Nun hat Tesla die Produktion dank zweier neuer Werke in Texas und Deutschland ausgeweitet. Nachdem Tesla im Vorjahr 936.000 Autos ausgeliefert hatte, sollten es heuer 1,4 Millionen und jedes weitere Jahr im Schnitt um 50 Prozent mehr sein. Doch wenn die Nachfrage nicht entsprechend steigt, könnte das Unternehmen in den nächsten Jahren Musks Ziel verfehlen, jährlich um durchschnittlich 50 Prozent zu wachsen.
Das Narrativ des starken Wachstums hat zu dem steilen Kursanstieg in den vergangenen Jahren beigetragen. Es zu verteidigen werde hart, meinen die Bloomberg-Analysten. „Teslas geschätztes Umsatzwachstum
ist noch immer eindrucksvoll, aber nicht so eindrucksvoll, dass es einen Marktwert von 385 Milliarden Dollar rechtfertigen würde“, stellte Craig Irwin, Analyst bei Roth Capital Partners, fest. Analysten rechnen im Schnitt mit einem Umsatzwachstum von 54 Prozent im laufenden und 37 Prozent im nächsten Jahr, zeigen BloombergDaten. Doch wo wird sich das weitere Wachstum einpendeln?
Noch immer überbewertet
Davon hängt ab, ob die Tesla-Aktie günstig oder noch immer überbewertet ist. Das Kurs-Gewinn-Verhältnis von 21 (auf Basis der geschätzten Gewinne der nächsten zwölf Monate) ist für einen Autohersteller sehr hoch, für ein stark wachsendes Technologieunternehmen nicht unbedingt.

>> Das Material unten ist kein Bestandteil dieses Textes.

(** ** The saved file's name *)

Lemma all_chars_app (p : ascii → bool) (s1 s2 : string) :
  all_chars p (s1 +:+ s2) = all_chars p s1 && all_chars p s2.
Proof.
  induction s1 as [|c s1 IH]; [done|].
  change (p c && all_chars p (s1 +:+ s2) = p c && all_chars p s1 && all_chars p s2).
  by rewrite IH, andb_assoc.
Qed.

(** X20: the name of the saved file is a run of lower-case letters, digits,
    dashes and underscores followed by the extension [.pptx], whatever the
    topic, provided the time stamp is made of such characters (digits and a
    dash, for the format the program uses): it names no directory. *)
Theorem pptx_file_name_safe (topic stamp : string) :
  all_chars is_slug_char stamp = true →
  ∃ stem, pptx_file_name topic stamp = stem +:+ ".pptx"
          ∧ stem ≠ "" ∧ all_chars is_slug_char stem = true.
Proof.
  intros Hstamp. exists (safe_slug topic +:+ "-" +:+ stamp).
  pose proof (safe_slug_nonempty topic) as Hne.
  pose proof (safe_slug_slug_chars topic) as Hslug. split; [|split].
  - unfold pptx_file_name.
    assert (Hassoc : ∀ a b c : string, a +:+ b +:+ c = (a +:+ b) +:+ c).
    { intros a b c. induction a as [|x a IH]; [done|].
      change (String x (a +:+ b +:+ c) = String x ((a +:+ b) +:+ c)). by rewrite IH. }
    by rewrite !Hassoc.
  - destruct (safe_slug topic); [done|discriminate].
  - by rewrite !all_chars_app, Hslug, Hstamp.
Qed.

Lemma pptx_file_name_safe_witness :
  ∃ stem, pptx_file_name "Photo Synthesis!" "20260104-093015" = stem +:+ ".pptx"
          ∧ stem ≠ "" ∧ all_chars is_slug_char stem = true.
Proof. apply (pptx_file_name_safe "Photo Synthesis!" "20260104-093015"). reflexivity. Defined.

Example pptx_file_name_ex :
  pptx_file_name "Photo Synthesis!" "20260104-093015"
  = "photo-synthesis-20260104-093015.pptx".
Proof. reflexivity. Qed.

(** ** The stub plan *)

Lemma length_append (a b : string) :
  String.length (a +:+ b) = (String.length a + String.length b)%nat.
Proof.
  induction a as [|c a IH]; [done|].
  change (S (String.length (a +:+ b)) = S (String.length a + String.length b)).
  by rewrite IH.
Qed.

Lemma append_assoc (a b c : string) : a +:+ b +:+ c = (a +:+ b) +:+ c.
Proof.
  induction a as [|x a IH]; [done|].
  change (String x (a +:+ b +:+ c) = String x ((a +:+ b) +:+ c)). by rewrite IH.
Qed.

Lemma pad_loop_spec (min_len : Z) (base s : string) :
  min_len ≤ PyStr.len (pad_loop min_len base s)
  ∧ ∃ rest, pad_loop min_len base s = s +:+ rest.
Proof.
  funelim (pad_loop min_len base s).
  - destruct H as [Hlen [rest Hrest]]. split; [done|].
    exists (" " +:+ base +:+ rest). rewrite Hrest. by rewrite <- !append_assoc.
  - split; [lia|]. exists "". clear. induction s as [|c s IH]; [done|].
    change (String c s = String c (s +:+ "")). by rewrite <- IH.
Qed.

Lemma take_append (n : nat) (a b : string) :
  (String.length a ≤ n)%nat →
  PyStr.take n (a +:+ b) = a +:+ PyStr.take (n - String.length a) b.
Proof.
  revert n. induction a as [|c a IH]; intros n Hn.
  - simpl. by rewrite Nat.sub_0_r.
  - destruct n as [|n]; [simpl in Hn; lia|].
    change (String c (PyStr.take n (a +:+ b))
            = String c (a +:+ PyStr.take (n - String.length a) b)).
    rewrite IH; [done|]. simpl in Hn. lia.
Qed.

(** X21: [pad] returns a text of exactly [max(min_len, len(base))]
    characters that starts with [base]; a [min_len] that [base] already reaches
    gives [base] itself. *)
Theorem pad_length (min_len : Z) (base : string) :
  PyStr.len (pad min_len base) = Z.max min_len (PyStr.len base)
  ∧ (∃ rest, pad min_len base = base +:+ rest)
  ∧ (min_len ≤ PyStr.len base → pad min_len base = base).
Proof.
  unfold pad. destruct (pad_loop_spec min_len base base) as [Hlen [rest Hrest]].
  assert (Hbase : (String.length base
                   ≤ Z.to_nat (Z.max min_len (PyStr.len base)))%nat).
  { unfold PyStr.len. lia. }
  pose proof (f_equal String.length Hrest) as Hge. rewrite length_append in Hge.
  split; [|split].
  - unfold PyStr.len in *. rewrite take_length by lia. lia.
  - rewrite Hrest, take_append by done. by eexists.
  - intros Hle. rewrite Hrest, take_append by done.
    replace (Z.to_nat (Z.max min_len (PyStr.len base)) - String.length base)%nat
      with 0%nat by (unfold PyStr.len in *; lia).
    assert (Hnil : PyStr.take 0 rest = "") by by destruct rest.
    rewrite Hnil. clear. induction base as [|c s IH]; [done|].
    change (String c (s +:+ "") = String c s). by rewrite IH.
Qed.

Example pad_ex :
  pad 12 "abc" = "abc abc abc " ∧ pad 2 "abc" = "abc" ∧ pad (-4) "abc" = "abc"
  ∧ pad 5 "" = "     ".
Proof. repeat split; reflexivity. Qed.

(** X22: for every topic the stub plan has three slides, of the layouts
    ["Blank"], ["2_Custom Layout"] and ["14_Custom Layout"] in this order; the
    title of the first is the upper-cased topic, each of the four agenda
    descriptions has at least 160 characters and the summary text at least 520,
    which is what the two loops of [stub_plan] are for. *)
Theorem stub_plan_shape (topic : string) :
  ∃ title agenda summary : gmap string string,
    plan_slides (stub_plan topic)
    = Some [ {| layout_name := Some "Blank"; placeholders := Some title |};
             {| layout_name := Some "2_Custom Layout"; placeholders := Some agenda |};
             {| layout_name := Some "14_Custom Layout"; placeholders := Some summary |} ]
    ∧ title !! "10" = Some (PyStr.upper topic)
    ∧ (∀ k, k ∈ ["14"; "15"; "16"; "17"] →
         ∃ text, agenda !! k = Some text ∧ 160 ≤ PyStr.len text)
    ∧ ∃ text, summary !! "11" = Some text ∧ 520 ≤ PyStr.len text.
Proof.
  eexists _, _, _. split; [reflexivity|]. split; [reflexivity|]. split.
  - intros k Hk. exists agenda_desc. split; [|by vm_compute].
    repeat (apply elem_of_cons in Hk as [->|Hk]; [reflexivity|]).
    by apply not_elem_of_nil in Hk.
  - exists summary_desc. split; [reflexivity|by vm_compute].
Qed.

(** ** The closing slide *)

(** X23: [add_thank_you_slide] fails exactly on a template without layouts
    (there [slide_layouts[len - 1]] is index -1 of an empty list); otherwise it
    appends one slide, made from the last layout and left unfilled, and changes
    nothing else of the deck. *)
Theorem add_thank_you_slide_last (prs : Pptx.Presentation) :
  (add_thank_you_slide prs = None ↔ Pptx.slide_layouts prs = [])
  ∧ ∀ prs', add_thank_you_slide prs = Some prs' →
      ∃ last_layout,
        last (Pptx.slide_layouts prs) = Some last_layout
        ∧ Pptx.slide_layouts prs' = Pptx.slide_layouts prs
        ∧ Pptx.slides prs' = Pptx.slides prs ++ [Pptx.new_slide last_layout].
Proof.
  unfold add_thank_you_slide. rewrite py_index_last.
  destruct (last (Pptx.slide_layouts prs)) as [l|] eqn:Hlast; simpl.
  - split.
    + split; [done|]. intros Hnil. by rewrite Hnil in Hlast.
    + intros prs' [= <-]. by exists l.
  - split; [|done]. split; [|done]. intros _. by apply last_None.
Qed.

(** ** Enforcement, run again *)

Lemma keep_slides_app (M : Metadata) (l1 l2 : list SlideSpec) :
  keep_slides M (l1 ++ l2) = keep_slides M l1 ++ keep_slides M l2.
Proof. rewrite !keep_slides_filter. apply filter_app. Qed.

Lemma keep_slides_idem (M : Metadata) (slides : list SlideSpec) :
  keep_slides M (keep_slides M slides) = keep_slides M slides.
Proof.
  rewrite (keep_slides_filter M (keep_slides M slides)). apply filter_id.
  intros s Hs. by apply elem_of_keep_slides in Hs as [Hno _].
Qed.

Lemma keep_slides_synthesized (M : Metadata) (musts : list string) :
  keep_slides M (synthesize M <$> musts)
  = synthesize M <$> filter (λ must, PyStr.normalize must ∉ ignore_set M) musts.
Proof.
  rewrite keep_slides_filter. induction musts as [|must musts IH]; [done|].
  rewrite fmap_cons. destruct (decide (PyStr.normalize must ∈ ignore_set M)) as [Hin|Hout].
  - rewrite filter_cons_False by (intros H; by apply H).
    rewrite (filter_cons_False _ must) by (intros H; by apply H). exact IH.
  - rewrite filter_cons_True by done.
    rewrite (filter_cons_True _ must) by done. by rewrite fmap_cons, IH.
Qed.
Lemma always_do {A X} (P : world → Prop) (op : effect X) (k : X → prog A)
    (w : world) :
  P w →
  (∀ e w', perform srv op w = (inl e, w') → P w') →
  (∀ x w', perform srv op w = (inr x, w') → always srv P (k x) w') →
  always srv P (Do op k) w.
Proof.
  intros Hw He Hk [|n]; [done|]. simpl.
  destruct (perform srv op w) as [[e|x] w'] eqn:Hop.
  - by eapply He.
  - by eapply Hk.
Qed.

Lemma always_bind {A B} (P : world → Prop) (p : prog A) (f : A → prog B)
    (w : world) :
  always srv P p w →
  (∀ a w', exec srv p w = (Returned a, w') → always srv P (f a) w') →
  always srv P (bind p f) w.
Proof.
  revert w. induction p as [a|e| |X op k IH]; intros w Hp Hf; simpl.
  - by apply Hf.
  - apply always_raise, (Hp 0).
  - intros [|n]; apply (Hp 0).
  - apply always_do.
    + apply (Hp 0).
    + intros e w' Hop. specialize (Hp 1). simpl in Hp. by rewrite Hop in Hp.
    + intros x w' Hop. apply IH.
      * intros n. specialize (Hp (S n)). simpl in Hp. by rewrite Hop in Hp.
      * intros a w'' Hex. apply Hf. simpl. by rewrite Hop.
Qed.

Lemma always_mono {A} (P Q : world → Prop) (p : prog A) (w : world) :
  (∀ w', P w' → Q w') → always srv P p w → always srv Q p w.
Proof. intros HPQ Hp n. apply HPQ, Hp. Qed.

End Running.

(** ** Writing files *)

Lemma set_fs_id (w : world) : set_fs (λ m, m) w = w.
Proof. by destruct w. Qed.

Lemma set_fs_set_fs (f g : gmap string string → gmap string string) (w : world) :
  set_fs g (set_fs f w) = set_fs (λ m, g (f m)) w.
Proof. done. Qed.

Lemma set_fs_ext (f g : gmap string string → gmap string string) (w : world) :
  f (fs w) = g (fs w) → set_fs f w = set_fs g w.
Proof. unfold set_fs. by intros ->. Qed.

Section Writing.

Context (srv : server).

Lemma rendered_cons (c : comment) (cs : list comment) :
  rendered (c :: cs) =
  if isDeleted c then rendered cs else comment_block c +:+ rendered cs.
Proof.
  unfold rendered. rewrite filter_cons.
  destruct (isDeleted c); case_decide; try done.
  by rewrite fmap_cons, concat_cons.
Qed.

(** The comment loop appends the rendering to the open file. *)
Lemma exec_write_comments (f : string) (cs : list comment) (w : world)
    (content : string) :
  fs w !! f = Some content →
  exec srv (write_comments f cs) w =
  (Returned (), set_fs (insert f (content +:+ rendered cs)) w).
Proof.
  revert w content. induction cs as [|c cs IH]; intros w content Hf.
  - simpl. f_equal. unfold rendered. simpl. rewrite app_empty_r.
    rewrite <- (set_fs_id w) at 1. apply set_fs_ext. by rewrite insert_id.
  - cbn [write_comments]. rewrite exec_bind, rendered_cons.
    destruct (isDeleted c); simpl.
    + by apply IH.
    + rewrite (IH _ (content +:+ comment_block c)).
      * f_equal. rewrite set_fs_set_fs. apply set_fs_ext.
        by rewrite insert_insert_eq, app_assoc_str.
      * simpl. by rewrite Hf, lookup_insert_eq.
Qed.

Zuletzt dürften Margin Calls den Abwärtstrend verstärkt haben. Einen Margin Call erhalten Anleger, die kreditfinanziert auf einen steigenden Kurs wetten, wenn die Aktie so stark fällt, dass die Bank um ihre Sicherheiten fürchtet und zu einem Verkauf drängt. Auch die milliardenschweren Aktienverkäufe, die Musk tätigen musste, um die Twitter-Übernahme zu stemmen, dürften sich negativ auf den Kurs ausgewirkt haben.
Doch wenn das abgeebbt ist, kommt dann eine Bodenbildung? Analysten sehen im Schnitt ein Kursziel von 253 Dollar, was bedeutete, dass sich die Tesla-Aktie, die kürzlich mit der 100-DollarGrenze kämpfte, mehr als verdoppeln würde. Doch scheinen viele Analysten angesichts des Kursverfalls nicht mit dem Kurszielsenken nachgekommen zu sein. Seit Ende November haben sie ihr durchschnittliches Kursziel bereits um zehn Prozent gesenkt. Jeffrey Osborne von Cowen verweist etwa auf die starke China-Abhängigkeit, die ihm Sorgen mache.
Doch überwiegen die Kaufempfehlungen. „Trotz der Aktienkursentwicklung scheint sich Teslas Innovationskurve zu beschleunigen, im Gegensatz zu anderen Technologiefirmen, bei denen es nur schrittweise Produktverbesserungen gibt“, meint George Gianarikas von Canaccord.